DESCRIPTION OF THE TASK =>
Once the line with "(** So the messages" is found in the data, output it and each following line exactly, up to and including the line with "Module CounterActor.", and nothing before or after.

[SOURCE DATA]

(** An implementation of the [Handler] of a runtime: that of tasks is [async]. *)
Definition fits (mode : RuntimeMode) (h : HandlerImpl) : bool :=
  match mode with ModeTasks => hi_async h | ModeThreads => negb (hi_async h) end.

(** [_assert_bridge::<runtime::ActorRef<Self>>()] compiles: the blanket
    implementation of the inferred runtime applies to the actor. *)
Definition bridge_holds (cfg : string → bool) (pout : Output) (aout : ActorOutput) : Prop :=
  Forall (λ x, ∃ h, h ∈ handler_impls aout ∧ enabled cfg (hi_attrs h) = true ∧ fits (runtime aout) h = true ∧
                    message_of (hi_msg h) = Some x) (active_bounds cfg (impl_for (runtime aout) pout)).

(** The method takes the message in this configuration. *)
Definition takes (cfg : string → bool) (f : ImplItemFn) (x : string) : Prop :=
  enabled cfg (fn_attrs f) = true ∧ ∃ self pat ty ctx, inputs (fn_sig f) = [self; Typed pat ty; ctx] ∧ message_of ty = Some x.

Lemma handler_for_takes cfg f h x :
  handler_for f h → enabled cfg (hi_attrs h) = true ∧ message_of (hi_msg h) = Some x ↔ takes cfg f x.
Proof.
  intros (_ & _ & _ & (self & pat & ctx & Hin) & Hen). rewrite Hen. unfold takes. rewrite Hin. naive_solver.
Qed.

(** All methods of one colour: the runtime is that of the handlers. *)
Definition coloured (a : bool) (its : list ImplItem) : Prop :=
  Forall (λ it, match it with IFn f => is_lifecycle f || is_handler f = true → asyncness (fn_sig f) = a | _ => True end) its.
Lemma coloured_runtime a attr its out :
  actor attr its = Ok out → coloured a its → handler_impls out ≠ [] →
  Forall (λ h, fits (runtime out) h = true) (handler_impls out).
Proof.
  intros (_ & HF & Hr & _)%actor_ok Hc Hne. rewrite Hr. unfold coloured in Hc. rewrite Forall_forall in Hc.
  assert (∀ f, f ∈ omap as_handler its → IFn f ∈ its ∧ asyncness (fn_sig f) = a) as Hall.
  { intros f ([g|] & Hin & Hg)%list_elem_of_omap; simpl in Hg; [|done]. destruct (is_handler g) eqn:Hh; simplify_eq.
    split; [done|]. apply (Hc _ Hin). by rewrite Hh, orb_true_r. }
  assert (existsb makes_async its = a) as ->.
  { destruct a.
    - destruct (omap as_handler its) as [|f fs] eqn:Hf; [inversion HF; congruence|]. rewrite makes_async_split, Hf. simpl.
      destruct (Hall f ltac:(set_solver)) as [_ ->]. by rewrite orb_true_r.
    - apply not_true_iff_false. rewrite existsb_exists. intros ([f|] & Hin & Hf); [|done]. simpl in Hf.
      apply andb_prop in Hf as [Ha Hb]. rewrite <- list_elem_of_In in Hin. specialize (Hc _ Hin Hb). simpl in Hc. congruence. }
  eapply Forall2_Forall_r; [exact HF|]. apply Forall_forall. intros f Hf h (_ & Ha & _). destruct (Hall f Hf) as [_ Hfa].
  rewrite Hfa in Ha. unfold fits. by destruct a, (hi_async h).
Qed.

(** [#[actor(protocol = P)]] checks what it says. For a block whose
    lifecycle methods and handlers are all [async] or all not, with at least
    one handler, and a protocol gated with [cfg] only: in every configuration
    the assertion compiles exactly when each message of the protocol that
    exists there is taken by a handler method of the block that exists there. *)
Theorem bridge_checks_protocol cfg t pout attr its aout a :
  protocol t = Ok pout → plain_cfgs t → actor attr its = Ok aout → coloured a its → handler_impls aout ≠ [] →
  bridge_holds cfg pout aout ↔
    ∀ st, st ∈ msg_structs pout → enabled cfg (st_attrs st) = true →
      ∃ f, f ∈ omap as_handler its ∧ takes cfg f (st_name st).
Proof.
  intros Hp Hpl Ha Hc Hne. pose proof (protocol_bounds cfg (runtime aout) t pout Hp Hpl) as Hb.
  pose proof (coloured_runtime a attr its aout Ha Hc Hne) as Hfit. apply actor_ok in Ha as (_ & HF & _).
  unfold bridge_holds. rewrite Hb. unfold present. rewrite Forall_fmap, Forall_forall. rewrite Forall_forall in Hfit.
  setoid_rewrite elem_of_iter_filter. split.
  - intros H st Hst Hen. destruct (H st (conj Hst Hen)) as (h & Hh & He & _ & Hm).
    apply list_elem_of_lookup in Hh as (n & Hh). destruct (Forall2_lookup_r _ _ _ _ _ HF Hh) as (f & Hf & Hhf).
    exists f. split; [by eapply list_elem_of_lookup_2|]. by apply (handler_for_takes cfg f h _ Hhf).
  - intros H st [Hst Hen]. destruct (H st Hst Hen) as (f & Hf & Ht).
    apply list_elem_of_lookup in Hf as (n & Hf). destruct (Forall2_lookup_l _ _ _ _ _ HF Hf) as (h & Hh & Hhf).
    apply list_elem_of_lookup_2 in Hh. destruct (proj2 (handler_for_takes cfg f h _ Hhf) Ht) as [He Hm]. exists h. simpl.
    split_and!; auto.
Qed.

(** ** The ids of remote types *)

(** Two messages have the same id exactly when their structs have the same
    identifier: neither the module nor the type parameters are in the id. *)
Lemma remote_ids_by_ident a b :
  ri_id (remote_message a).2 = ri_id (remote_message b).2 ↔ is_ident a = is_ident b.
Proof.
  simpl. unfold remote_id_from_type. split; [|by intros ->]. intros He.
  apply (inj (String.append "spawned.")) in He. by apply append_cancel_r in He.
Qed.
(** So the messages [a::Ping], [b::Ping] and [Ping<T>] are one on the wire. *)
Lemma remote_ids_clash :
  ri_id (remote_message (mkItemStruct "Ping" [] [])).2 =
    ri_id (remote_message (mkItemStruct "Ping" ["T"] [("payload", Counter.name "T" [])])).2.
Proof. reflexivity. Qed.

(** ** An actor *)

Module CounterActor.
Definition handler (attrs : list Attribute) (name msg : string) (ret : ReturnType) : ImplItem :=
  IFn (mkImplItemFn attrs "" (mkSignature true name
    [Receiver true true; Typed (PIdent "msg") (Counter.name msg []); Typed (PIdent "_ctx") (TyReference (Counter.name "Context" [Counter.name "Self" []]))]
    ret) "..").
Definition on_start : ImplItem :=
  IFn (mkImplItemFn [AOther "started" ""] "" (mkSignature true "on_start"
    [Receiver true true; Typed (PIdent "_ctx") (TyReference (Counter.name "Context" [Counter.name "Self" []]))] None) "..").
Definition new : ImplItem := IFn (mkImplItemFn [] "pub" (mkSignature false "new" [] (Some (Counter.name "Self" []))) "..").
Definition block : list ImplItem :=
  [new; on_start;
   handler [AOther "send_handler" ""] "handle_increment" "Increment" None;
   handler [ACfg "unix"; AOther "request_handler" ""; AOther "inline" ""] "handle_get_count" "GetCount" (Some (Counter.name "u64" []))].
Definition attr : list Tok := [TIdent "protocol"; TEq; TIdent "CounterProtocol"].
Definition unwrap (r : Result ActorOutput ActorMacroError) : ActorOutput :=
  match r with Ok out => out | Err _ => mkActorOutput [] [] [] ModeThreads [] end.
Definition out : ActorOutput := Eval vm_compute in unwrap (actor attr block).
End CounterActor.

Lemma actor_reads_block_witness :
  Forall2 handler_for (omap as_handler CounterActor.block) (handler_impls CounterActor.out) ∧ runtime CounterActor.out = ModeTasks.
Proof.
  split; [|reflexivity]. apply (actor_reads_block CounterActor.attr CounterActor.block CounterActor.out).
  vm_compute. reflexivity.
Defined.

(** Without [unix] the actor has all that the protocol asks of it; with [unix]
    the assertion fails, because nothing takes [ResetAll]. *)
Lemma bridge_checks_protocol_witness :
  bridge_holds (λ _, false) Counter.out CounterActor.out ∧ ~ bridge_holds (λ _, true) Counter.out CounterActor.out.
Proof.
  assert (∀ cfg, bridge_holds cfg Counter.out CounterActor.out ↔
    ∀ st, st ∈ msg_structs Counter.out → enabled cfg (st_attrs st) = true →
      ∃ f, f ∈ omap as_handler CounterActor.block ∧ takes cfg f (st_name st)) as Hb.
  { intros cfg. apply (bridge_checks_protocol cfg Counter.t Counter.out CounterActor.attr CounterActor.block CounterActor.out true).
    - vm_compute. reflexivity.
    - apply (bool_decide_unpack _). vm_compute. exact I.
    - vm_compute. reflexivity.
    - repeat (apply Forall_cons_2; [first [intros _; reflexivity|intros Hd; discriminate Hd]|]). apply Forall_nil_2.
    - discriminate. }
  split.
  - apply Hb. intros st Hst Hen. unfold Counter.out in Hst. cbn [msg_structs] in Hst.
    rewrite !elem_of_cons in Hst. destruct Hst as [->|[->|[->|Hst%elem_of_nil]]]; try discriminate Hen; [|done].
    eexists. split; [apply elem_of_cons; left; reflexivity|]. split; [reflexivity|]. do 4 eexists. split; reflexivity.
  - intros Hh. destruct (proj1 (Hb (λ _, true)) Hh (List.nth 2 (msg_structs Counter.out) (mkMsgStruct [] "" false [] [] unit_type)))
      as (f & Hf & _ & self & pat & ty & ctx & Hin & Hm); [do 2 right; left|reflexivity|].
    apply list_elem_of_omap in Hf as (it & Hit & Hf). unfold CounterActor.block in Hit. rewrite !elem_of_cons in Hit.
    destruct Hit as [->|[->|[->|[->|Hit%elem_of_nil]]]]; [| | | |done]; vm_compute in Hf; simplify_eq/=.
Defined.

[/SOURCE DATA]

RESPONSE AREA =>
(** So the messages [a::Ping], [b::Ping] and [Ping<T>] are one on the wire. *)
Lemma remote_ids_clash :
  ri_id (remote_message (mkItemStruct "Ping" [] [])).2 =
    ri_id (remote_message (mkItemStruct "Ping" ["T"] [("payload", Counter.name "T" [])])).2.
Proof. reflexivity. Qed.

(** ** An actor *)

Module CounterActor.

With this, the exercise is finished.